Historically, the Bank of Canada has moved its key interest rate in the same direction several times consecutively (6.27 times on average to be exact) before going the other way. The US Federal Reserve historically moves rates 7.5 times in the same direction consecutively. Therefore if history is a good gauge, you can expect the key interest rate to rise from 0.50% to about 2%.
|Date||% Rate Increase/Decrease||Number of Consecutive Moves in Same Direction|
|Mar. '96 to Nov. 96||-2.00%||9|
|Jun. '97 to Aug. '98||+2.75%||6|
|Sep. '98 to May '99||-1.25%||5|
|Nov. '99 to May '00||+1.25%||4|
|Jan. '01 to Jan. '02||-4.00%||10|
|Apr. '02 to Apr. '03||+1.25%||5|
|Jul. '03 to Apr. '04||-1.25%||5|
|Sep. '04 to Jul. '07||+2.50%||10|
|Dec. '07 to Apr. '09||-4.25%||10|
|Jun. '10 to Sep. '10||+0.75%||3|
|Jan. '15 to Jul. '15||-0.50%||2|
What does this mean for you and your financial well being?
That all depends on if you are a saver or a borrower. That's because the Bank of Canada's key interest rate has the ability to move interest rates on all types of savings, investments and debts. If you are a saver - rejoice! Expect higher rates on your deposits, GICs and just about any investment that pays you interest. If you are a borrower, pay off your debt!
How can you benefit?
Through your investments of course! If you have not positioned your investments to benefit because you are unsure how, what we've been suggesting to clients is ETFs with exposure to a diversified portfolio of preferred shares (or "prefs"). Reason for this is as interest rates rise so too do the price and dividends of these ETFs. Three benefits to an ETF of preferred shares:
- Monthly Cash Flow - the Pref ETFs we use for clients pays a consistent and dependable monthly dividend. Also offers tax benefits too
- Reduced Risk - Because of the number of individual preferred share issues (over 200) held in an ETF, this offers plenty of diversification and therefore reduces risk
- Less Volatility - This is also a function of diversification. Most indivdual prefs don't offer enough daily trading thereby forcing you to pay up sometimes several percent to buy
What to be careful for
If you are a borrower and have significant debt, be careful. Even an increase from 0.50% to 2.00% on the bank rate can mean a world of difference on your debt payments.
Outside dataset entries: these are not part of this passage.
(* ===== verification/DeployFacts.v ===== *)
(** * What a deployment build keeps

    The line map of a build, the targets of its branches, and the program that the
    code of a readable build compiles to. *)

From S2P Require Import Prelude BTree Text F64 Knowledge Literals Syntax Analysis Program Compile Reparse.
From S2P Require Import Formatting Deploy.
From Stdlib Require Import Sorting.Sorted.
Local Open Scope string_scope.
Local Open Scope Z_scope.

(** ** The lines of a source *)

Lemma strip_newline_cons a l :
  byte_of a ≠ 10 →
  default (String a l) (strip_suffix NEWLINE (String a l)) = String a (default l (strip_suffix NEWLINE l)).
Proof.
  intros Ha. rewrite strip_suffix_unfold. destruct (String.eqb_spec (String a l) NEWLINE) as [E|_].
  - injection E as -> _. done.
  - by destruct (strip_suffix NEWLINE l).
Qed.

Lemma byte_newline a : byte_of a = 10 → a = byte 10.
Proof. intros Ha. pose proof (of_bytes_bytes (String a "")) as H. simpl in H. rewrite Ha in H. by injection H as <-. Qed.

Lemma ends_newline_cons a s : s ≠ "" → ends_with NEWLINE (String a s) = ends_with NEWLINE s.
Proof. apply (ends_with_tail (byte 10) (String a "") s). Qed.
Imagine you have a mortgage of $300,000 ( which is the appx. average in Vancouver) at 2.00%, with 25 years amortization, monthly payments would be $1,270.35. In a rising interest rate environment, which we're now in, borrowers are forced to refinance at a higher rate. Say by the amount we discussed +1.50%. Your new mortgage rate is 3.50%. What does this do to your mortgage payments? Well they balloon from $1,270.35 per month to $1,497.81. An increase of almost $230 per month or 18%. Not much you think, but its scary to know that 56% of Canadians polled are unable to handle an additional $200 of monthly debt payments - this makes them near insolvent.